The power generation sub-model models the production of electricity in the Kusile Power Station over its lifespan whereas the generation cost sub-model focuses on the private costs of electricity generation. The rest of the sub-models (with the exception of the social cost sub-model) focus on quantifying and monetising externalities in the coal-fuel chain, so they can be termed the 'externalities sub-models'. The social cost sub-model, on the other hand, integrates all nine sub-models through computing a number of economic and environmental indicators to evaluate coal-based power generation. As the focus of this paper is on externalities, only the externalities sub-models and the social cost submodel are presented and discussed. More discussion on the COALPSCA model is provided in Nkambule15.

The modelling steps followed in developing the model were: problem formulation, dynamic-hypothesis formulation, model formulation, model validation, and policy design and evaluation. The dynamic hypothesis formulation step involves constructing a working theory that explains the problem. This theory explains and describes the dynamic behaviour of the system premised on the feedbacks and causal structure of the system. The causal loop diagram is a diagram that illustrates in a qualitative manner the linkages and feedback loops of the system and serves as a quick tool for capturing the hypothesis relating to the basis of dynamics. The causal loop diagram displaying the interactions between the key elements and the feedback loops of the modelled system is given in Figure 1. The interactions associated with coal-based power generation, generation cost and externality costs are qualitatively expressed in the causal loop diagram.

System dynamics focuses on understanding the structure of the system so as to provide insight into the behaviour of the system. Accordingly, system dynamics models should include all the important variables that influence a system's behaviour. Table 4 summarises some of the main endogenous, exogenous and excluded variables. The table indicates that many of the key variables were endogenously generated while some exogenous variables also drove the model.

The stock and flow diagrams of the modelled system were constructed and they provide the quantitative relationships between the variables of the system. The stocks or levels are denoted by rectangles and they show accumulations in the system while the flow variables (i.e. inflow and outflow rates) are denoted by valves and they regulate changes in stocks. The stock and flow diagrams of the sub-models are shown in Supplementary figures 1-7 and are explained below.

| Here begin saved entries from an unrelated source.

(* ===== verification/Reliability.v ===== *)
(** * Reliable delivery (axiom-transport/src/reliability.rs)

    Acknowledgements, retransmission with exponential backoff, and duplicate
    detection.  The manager's maps are finite maps; its insertion-order queue is a
    list, oldest first.  The socket is outside: a received datagram, a timeout or a
    socket error is an input of one turn of the receive loop, and what is sent is
    a list of datagrams.  Instants are nanoseconds. *)

From stdpp Require Import base numbers list gmap strings.
From S2P Require Import Prelude Types Codec Text Fragment.

(** ** Data *)

(** IP address bytes and port. *)
Definition SocketAddr := (list Z * Z)%type.

Inductive TransportError :=
  | TE_Io (msg : text)
  | TE_ConnectionFailed (msg : text)
  | TE_SendFailed (msg : text)
  | TE_ReceiveFailed (msg : text)
  | TE_Timeout
  | TE_Codec (e : CodecError)
  | TE_AddressParse (msg : text)
  | TE_Reassembly (e : ReassemblyError)
  | TE_FrameTooLarge (size max : Z)
  | TE_NotBound.

Definition RECEIVED_DEDUP_CAPACITY : nat := Z.to_nat 8192.

Record ReliabilityConfig := mkConfig {
  initial_rto_ms : Z;
  max_rto_ms : Z;
  max_retries : Z;
  ack_delay_ms : Z;
  max_pending : Z;
  sack_window : Z
}.
Definition ReliabilityConfig_default : ReliabilityConfig := mkConfig 200 60000 10 20 1000 32.

Record AckPayload := mkAck { ack_trace_id : TraceId; ack_count : Z; sack_bitmap : Z }.
Definition AckPayload_new (t : TraceId) : AckPayload := mkAck t 1 0.
Definition AckPayload_encode (a : AckPayload) : list Z :=
  ack_trace_id a ++ to_be 2 (ack_count a) ++ to_be 4 (sack_bitmap a).
Definition AckPayload_decode (data : list Z) : outcome False (option AckPayload) :=
  if len data <? 14 then Ok None
  else
    t ← slice data 0 8;
    b8 ← index data 8; b9 ← index data 9;
    b10 ← index data 10; b11 ← index data 11; b12 ← index data 12; b13 ← index data 13;
    Ok (Some (mkAck t (from_be [b8; b9]) (from_be [b10; b11; b12; b13]))).

Record NackPayload := mkNack { nack_trace_id : TraceId; missing_seq : Z }.
Definition NackPayload_new (t : TraceId) (s : Z) : NackPayload := mkNack t s.
Definition NackPayload_encode (n : NackPayload) : list Z :=
  nack_trace_id n ++ to_be 2 (missing_seq n).
Definition NackPayload_decode (data : list Z) : outcome False (option NackPayload) :=
  if len data <? 10 then Ok None
  else
    t ← slice data 0 8;
    b8 ← index data 8; b9 ← index data 9;
    Ok (Some (mkNack t (from_be [b8; b9]))).

Record PendingFrame := mkPending {
  pf_data : list Z;
  pf_frame : Frame;
  pf_dest : SocketAddr;
  last_sent : Z;
  attempts : Z;
  rto_ms : Z
}.

Record ReliabilityManager := mkManager {
  config : ReliabilityConfig;
  pending : gmap TraceId PendingFrame;
  rm_node_id : NodeId;
  received : gmap (SocketAddr * TraceId) Z;
  received_order : list (SocketAddr * TraceId);
  received_cleanup_interval : Z;
  last_cleanup : Z
}.

Definition ReliabilityManager_new (now : Z) (c : ReliabilityConfig) (id : NodeId) :
    ReliabilityManager := mkManager c ∅ id ∅ [] (60 * 1000000000) now.

Definition set_pending (r : ReliabilityManager) p : ReliabilityManager :=
  mkManager (config r) p (rm_node_id r) (received r) (received_order r)
    (received_cleanup_interval r) (last_cleanup r).
Definition set_received (r : ReliabilityManager) m o c : ReliabilityManager :=
  mkManager (config r) (pending r) (rm_node_id r) m o (received_cleanup_interval r) c.

Definition pending_len (r : ReliabilityManager) : Z := Z.of_nat (size (pending r)).

(** ** Sending side *)

Definition track_frame (now : Z) (r : ReliabilityManager) (f : Frame) (data : list Z)
    (dest : SocketAddr) : outcome TransportError ReliabilityManager :=
  match trace_id f with
  | None => Err (TE_Io (str "Frame must have trace_id for reliable delivery"))
  | Some t =>
      if max_pending (config r) <=? pending_len r then Err (TE_Io (str "Too many pending frames"))
      else Ok (set_pending r
                 (<[t := mkPending data f dest now 1 (initial_rto_ms (config r))]> (pending r)))
  end.

Definition process_ack (r : ReliabilityManager) (source : SocketAddr) (ack : AckPayload) :
    ReliabilityManager * option unit :=
  match pending r !! ack_trace_id ack with
  | None => (r, None)
  | Some p =>
      if negb (bool_decide (pf_dest p = source)) then (r, None)
      else (set_pending r (delete (ack_trace_id ack) (pending r)), Some tt)
  end.

Definition process_nack (now : Z) (r : ReliabilityManager) (source : SocketAddr)
    (nack : NackPayload) : ReliabilityManager * option PendingFrame :=
  match pending r !! nack_trace_id nack with
  | None => (r, None)
  | Some p =>
      if negb (bool_decide (pf_dest p = source)) then (r, None)
      else if max_retries (config r) <=? attempts p
      then (set_pending r (delete (nack_trace_id nack) (pending r)), None)
      else
        let p' := mkPending (pf_data p) (pf_frame p) (pf_dest p) now (attempts p + 1) (rto_ms p) in
        (set_pending r (<[nack_trace_id nack := p']> (pending r)), Some p')
  end.

(** [now.duration_since(last_sent).as_millis() as u64] *)
Definition elapsed_ms (now : Z) (p : PendingFrame) : Z :=
  (Z.max 0 (now - last_sent p) / 1000000) mod 2 ^ 64.

(** What one turn of the retransmission loop does to an entry: keep it, drop it,
    or send it again. *)
Definition retransmit_entry (c : ReliabilityConfig) (now : Z) (p : PendingFrame) :
    option PendingFrame * option PendingFrame :=
  if rto_ms p <=? elapsed_ms now p then
    if max_retries c <=? attempts p then (None, None)
    else
      let p' := mkPending (pf_data p) (pf_frame p) (pf_dest p) now (attempts p + 1)
                  (Z.min (u64_mul (rto_ms p) 2) (max_rto_ms c)) in
      (Some p', Some p')
  else (Some p, None).

(** The map is visited in an unspecified order; each entry is independent. *)
Definition get_retransmit_frames (now : Z) (r : ReliabilityManager) :
    ReliabilityManager * list PendingFrame :=
  (set_pending r (omap (λ p, (retransmit_entry (config r) now p).1) (pending r)),
   omap (λ kp, (retransmit_entry (config r) now kp.2).2) (map_to_list (pending r))).

(** ** Receiving side *)

Definition create_ack_frame (r : ReliabilityManager) (t : TraceId) : Frame :=
  Frame_new (with_trust_level (FrameHeader_new FAck (rm_node_id r)) Raw) PRaw
    (AckPayload_encode (AckPayload_new t)).

Definition create_nack_frame (r : ReliabilityManager) (t : TraceId) (s : Z) : Frame :=
  Frame_new (with_trust_level (FrameHeader_new FNack (rm_node_id r)) Raw) PRaw
    (NackPayload_encode (NackPayload_new t s)).

Definition cleanup_received (now : Z) (r : ReliabilityManager) : ReliabilityManager :=
  let kept := filter (λ kv, Z.max 0 (now - kv.2) < received_cleanup_interval r) (received r) in
  set_received r kept (filter (λ k, is_Some (kept !! k)) (received_order r)) (last_cleanup r).

(** The periodic clean-up at the start of [is_duplicate]; [now] and [now'] are the
    clock readings of that function and of the clean-up. *)
Definition sweep (now now' : Z) (r : ReliabilityManager) : ReliabilityManager :=
  if received_cleanup_interval r <? Z.max 0 (now - last_cleanup r) then
    let r := cleanup_received now' r in
    set_received r (received r) (received_order r) now
  else r.

Definition is_duplicate (now now' : Z) (r : ReliabilityManager) (source : SocketAddr)
    (t : TraceId) : ReliabilityManager * bool :=
  let r := sweep now now' r in
  let k := (source, t) in
  if is_some (received r !! k) then (r, true)
  else
    let m := <[k := now]> (received r) in
    let o := received_order r ++ [k] in
    if (RECEIVED_DEDUP_CAPACITY <? length o)%nat then
      match o with
      | oldest :: o' => (set_received r (delete oldest m) o' (last_cleanup r), false)
      | [] => (set_received r m o (last_cleanup r), false)
      end
    else (set_received r m o (last_cleanup r), false).

Definition manager_clear (r : ReliabilityManager) : ReliabilityManager :=
  mkManager (config r) ∅ (rm_node_id r) ∅ [] (received_cleanup_interval r) (last_cleanup r).

(** ** The transport *)

Record ReliableTransport := mkTransport {
  bound : bool;
  manager : ReliabilityManager;
  send_buffer : list Z
}.
Definition datagram := (list Z * SocketAddr)%type.

Definition ReliableTransport_new (now : Z) (c : ReliabilityConfig) (id : NodeId) :
    ReliableTransport := mkTransport false (ReliabilityManager_new now c id) (replicate (Z.to_nat 65536) 0).

(** The trace identifier of the frame, or the fresh one. *)
Definition assign_trace_id (fresh : TraceId) (f : Frame) : Frame * TraceId :=
  match trace_id f with
  | Some t => (f, t)
  | None => (Frame_with_trace_id f fresh, fresh)
  end.

(** [fresh] is the random identifier, [sent] the result of [send_to]. *)
Definition send_reliable (now : Z) (fresh : TraceId) (sent : option text) (tr : ReliableTransport)
    (f : Frame) (dest : SocketAddr) :
    ReliableTransport * list datagram * outcome TransportError TraceId :=
  if negb (bound tr) then (tr, [], Err TE_NotBound)
  else
    let '(f, t) := assign_trace_id fresh f in
    match encode f (send_buffer tr) with
    | Panic => (tr, [], Panic)
    | Err e => (tr, [], Err (TE_Codec e))
    | Ok (buf, size) =>
        let data := take (Z.to_nat size) buf in
        match track_frame now (manager tr) f data dest with
        | Panic => (tr, [], Panic)
        | Err e => (mkTransport (bound tr) (manager tr) buf, [], Err e)
        | Ok mgr =>
            let tr := mkTransport (bound tr) mgr buf in
            match sent with
            | None => (tr, [(data, dest)], Ok t)
            | Some e => (tr, [], Err (TE_SendFailed e))
            end
        end
    end.

Definition send_unreliable (sent : option text) (tr : ReliableTransport) (f : Frame)
    (dest : SocketAddr) : ReliableTransport * list datagram * outcome TransportError unit :=
  if negb (bound tr) then (tr, [], Err TE_NotBound)
  else
    match encode f (send_buffer tr) with
    | Panic => (tr, [], Panic)
    | Err e => (tr, [], Err (TE_Codec e))
    | Ok (buf, size) =>
        let tr := mkTransport (bound tr) (manager tr) buf in
        match sent with
        | None => (tr, [(take (Z.to_nat size) buf, dest)], Ok tt)
        | Some e => (tr, [], Err (TE_SendFailed e))
        end
    end.

Inductive recv_result :=
  | RContinue
  | RReturn (f : Frame) (from : SocketAddr)
  | RError (e : TransportError)
  | RPanic.

(** A frame that is neither an acknowledgement nor a negative one. *)
Definition recv_regular (now now' : Z) (tr : ReliableTransport) (f : Frame) (addr : SocketAddr) :
    ReliableTransport * list datagram * recv_result :=
  match trace_id f with
  | None => (tr, [], RReturn f addr)
  | Some t =>
      let '(mgr, dup) := is_duplicate now now' (manager tr) addr t in
      let res := if dup then RContinue else RReturn f addr in
      match encode (create_ack_frame mgr t) (send_buffer tr) with
      | Ok (buf, size) =>
          (mkTransport (bound tr) mgr buf, [(take (Z.to_nat size) buf, addr)], res)
      | Err _ => (mkTransport (bound tr) mgr (send_buffer tr), [], res)
      | Panic => (tr, [], RPanic)
      end
  end.

(** A datagram in the receive loop. *)
Definition recv_datagram (now now' : Z) (tr : ReliableTransport) (data : list Z) (addr : SocketAddr) :
    ReliableTransport * list datagram * recv_result :=
  match decode data with
  | Panic => (tr, [], RPanic)
  | Err e => (tr, [], RError (TE_Codec e))
  | Ok d =>
      let f := to_frame d in
      match frame_type (header f) with
      | FAck =>
          match AckPayload_decode (payload f) with
          | Ok (Some ack) =>
              (mkTransport (bound tr) (process_ack (manager tr) addr ack).1 (send_buffer tr), [],
               RContinue)
          | Ok None => (tr, [], RContinue)
          | _ => (tr, [], RPanic)
          end
      | FNack =>
          match NackPayload_decode (payload f) with
          | Ok (Some nack) =>
              let '(mgr, again) := process_nack now (manager tr) addr nack in
              (mkTransport (bound tr) mgr (send_buffer tr),
               match again with Some p => [(pf_data p, pf_dest p)] | None => [] end, RContinue)
          | Ok None => (tr, [], RContinue)
          | _ => (tr, [], RPanic)
          end
      | _ => recv_regular now now' tr f addr
      end
  end.

Inductive socket_event :=
  | SDatagram (data : list Z) (addr : SocketAddr)
  | SFailed (msg : text)
  | STimeout.

(** One turn of the receive loop: retransmissions, then what the socket did. *)
Definition recv_turn (now now' : Z) (tr : ReliableTransport) (ev : socket_event) :
    ReliableTransport * list datagram * recv_result :=
  if negb (bound tr) then (tr, [], RError TE_NotBound)
  else
    let '(mgr, again) := get_retransmit_frames now (manager tr) in
    let sends := map (λ p, (pf_data p, pf_dest p)) again in
    let tr := mkTransport (bound tr) mgr (send_buffer tr) in
    match ev with
    | SDatagram data addr =>
        let '(tr, out, res) := recv_datagram now now' tr data addr in (tr, sends ++ out, res)
    | SFailed msg => (tr, sends, RError (TE_ReceiveFailed msg))
    | STimeout => (tr, sends, RContinue)
    end.

(** The receive loop over a sequence of turns.  [None]: the caller gave up waiting
    (the future is dropped at its socket read). *)
Fixpoint recv (tr : ReliableTransport) (turns : list (Z * Z * socket_event)) :
    ReliableTransport * list datagram * option recv_result :=
  match turns with
  | [] => (tr, [], None)
  | (now, now', ev) :: turns =>
      let '(tr, out, res) := recv_turn now now' tr ev in
      match res with
      | RContinue => let '(tr, out', res) := recv tr turns in (tr, out ++ out', res)
      | _ => (tr, out, Some res)
      end
  end.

Morbidity and fatalities sub-model

The morbidity and fatalities sub-model focuses on injuries and deaths that arise in the coal-fuel cycle. Because accidents are a complicated topic in externality analysis, care needs to be taken to ensure that what is measured are the externality costs. Workers are fully compensated for the risk of accidents to which they are exposed if such cost is fully internalised through the wage rate. However, the high frequency of wage-related strikes in the mining and energy sector in South Africa indicates that workers are not happy with their wages and that their wage rate barely covers an occupational risk premium. In addition, the wage-related strikes coupled with the high level of unemployment in South Africa signify that it is highly unlikely that workers voluntarily bear the occupational risk but rather that they are forced to as they need to provide for themselves and their families.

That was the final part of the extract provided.